Neyse, onu geçeyim de, Akit’çilerin şu darbecilik iddiasına bir çift lâf edeyim.

•••

Bak, şeriatçı tosuncuk…

Şu senin kanatlarının altında serpilip büyüdüğün 12 Eylül askeri darbesi var ya…

İlk icraatlarından biri TTB’yi kapatmak…

TTB Merkez Konseyi üyelerini yıllarca sıkıyönetim mahkemelerinde yargılamak olmuştu.

Dönemin TTB Başkanı Dr. Erdal Atabek’i de Barış Derneği yöneticiliğini bahane ederek senelerce hapishanede yatırmışlardı.

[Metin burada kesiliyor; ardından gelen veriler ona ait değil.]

(** * Dual ADC / DMA / USART test firmware (adc-dual-stm32f103.c)

    A shallow embedding of the STM32F103 test program that converts eight
    ADC channels in dual scan mode, moves the results to memory by DMA and
    prints them over USART1 in ASCII decimal.

    The program is a sequence of calls into libopencm3 and into the ring
    buffer of buffer.h, acting on a handful of globals.  The embedding keeps
    the globals in a record and logs every external call, in program order,
    in a trace; hardware answers (status flags, received bytes) are inputs. *)

From Stdlib Require Import ZArith Lia Ascii String.
From stdpp Require Import base numbers list.

Local Open Scope string_scope.
Local Open Scope list_scope.
Local Open Scope Z_scope.

(** ** C integer types *)

Definition uint8 (x : Z) : Z := x mod 2 ^ 8.
Definition uint16 (x : Z) : Z := x mod 2 ^ 16.
Definition uint32 (x : Z) : Z := x mod 2 ^ 32.

(** Conversion to [int] (32 bits, two's complement). *)
Definition int32 (x : Z) : Z := (x + 2 ^ 31) mod 2 ^ 32 - 2 ^ 31.

(** ** Characters and string literals *)

Definition chr (a : ascii) : Z := Z.of_N (Ascii.N_of_ascii a).

Fixpoint cstring (s : string) : list Z :=
  match s with
  | EmptyString => []
  | String a s' => chr a :: cstring s'
  end.

Definition CR : Z := 13.
Definition LF : Z := 10.

(** ** The ring buffer of buffer.h *)

Module Buffer.

(** Modelled from the spec: buffer.h and its implementation are not part of
    the source file.  "Attributes: head index, tail index, capacity"; one
    slot beyond the configured capacity is reserved to tell a full buffer
    from an empty one; "head == tail means empty". *)
Record t : Type := mk {
  head : Z;
  tail : Z;
  capacity : Z;
  slots : list Z
}.

(** Modelled from the spec: the marker that [get] returns on an empty
    buffer, "a reserved high bit pattern" outside the byte range. *)
Definition EMPTY : Z := 0x100.

(** Modelled from the spec: "one reserved to distinguish full/empty", so the
    ring has one slot more than the capacity; indices advance around it. *)
Definition ring (b : t) : Z := capacity b + 1.
Definition next (b : t) (i : Z) : Z := (i + 1) mod ring b.

Definition is_empty (b : t) : bool := head b =? tail b.
Definition is_full (b : t) : bool := next b (tail b) =? head b.

(** Modelled from the spec: "init(capacity) resets head/tail to zero". *)
Definition init (size : Z) : t :=
  mk 0 0 size (replicate (Z.to_nat (size + 1)) 0).

(** Modelled from the spec: "put(byte) writes at tail and advances it; if
    the buffer is full, the write is a no-op". *)
Definition put (b : t) (data : Z) : t :=
  if is_full b then b
  else mk (head b) (next b (tail b)) (capacity b)
          (<[Z.to_nat (tail b) := data]> (slots b)).

(** Modelled from the spec: "get() reads at head and advances it,
    returning a sentinel value when empty". *)
Definition get (b : t) : Z * t :=
  if is_empty b then (EMPTY, b)
  else (slots b !!! Z.to_nat (head b),
        mk (next b (head b)) (tail b) (capacity b) (slots b)).

(** Number of bytes waiting, the bytes themselves in FIFO order, and the
    room that is left. *)
Definition count (b : t) : Z := (tail b - head b) mod ring b.

Definition contents (b : t) : list Z :=
  map (fun k : nat => slots b !!! Z.to_nat ((head b + Z.of_nat k) mod ring b))
      (seq 0 (Z.to_nat (count b))).

Definition free (b : t) : Z := capacity b - count b.

Record wf (b : t) : Prop := {
  wf_capacity : 0 <= capacity b;
  wf_head : 0 <= head b < ring b;
  wf_tail : 0 <= tail b < ring b;
  wf_slots : length (slots b) = Z.to_nat (ring b)
}.

End Buffer.

(** ** External calls *)

Inductive usart : Set := USART1.
Inductive adc : Set := ADC1 | ADC2.
Inductive timer : Set := TIM2.
Inductive dma : Set := DMA1.
Inductive dma_channel : Set := DMA_CHANNEL1.
Inductive usart_flag : Set := USART_SR_RXNE | USART_SR_TXE.
Inductive register : Set := ADC1_SQR3 | ADC2_SQR3.
Inductive address : Set := addr_ADC1_DR | addr_v.
Inductive buffer_ref : Set := SendBuffer | ReceiveBuffer.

Bilmiş ol ki; TTB’yi darbecilerle ilişkili göstermek kimsenin haddi değildir!..

Bir de, şu yıllardır rantını yediğiniz 28 Şubat var ya…

TTB ve TMMOB, o günlerde, bütün baskılara karşın o saflarda yer almadı.

Baskı yapanlar kimler miydi?..

En başta, bugün omuz omuza yürüdüğünüz sözde “ulusalcılar”!..

Tabip odalarının, TTB’nin Genel Kurullarında avaz avaz bağırırlardı…

TTB niye 28 Şubat’ı desteklemiyor, diyerekten.

Hayır, yazdığından hicap duymanı filan beklemiyorum da, insaniyet nâmına uyarayım, diye yazdım.

Hani, yarın bir gün hava dönerse, biz gene darbeye karşı çıkarız da, bugünkü siper arkadaşların seni anında satar, çok pis dalarlar.

•••

Artık iyiden iyiye ruh ikizleri haline gelmiş Akit ve Aydınlık’ın sürekli olarak TTB’yi hedef almalarının nedenine gelince…

Hedefleri TTB ve tabip odalarını Saray’ın odasına çevirmek.

Her soydan, her boydan gerici onun için bin türlü omurgasız ittifaka giriyor…

Bin bir yalan, iftira, tezviratla saldırıyorlar.

Saldırsınlar, bakalım.

Boylarının ölçüsünü vermek boynumuzun borcudur.

Alayına hodri meydan!..

Not: Geçen haftaki yazımın daha fazla hekime ulaşması konusundaki hassasiyetleri için İzmir Tabip Odası yöneticilerine teşekkür ediyorum. Bu yazımı da web sitelerinde paylaşırlarsa fevkalade mütehassis olurum.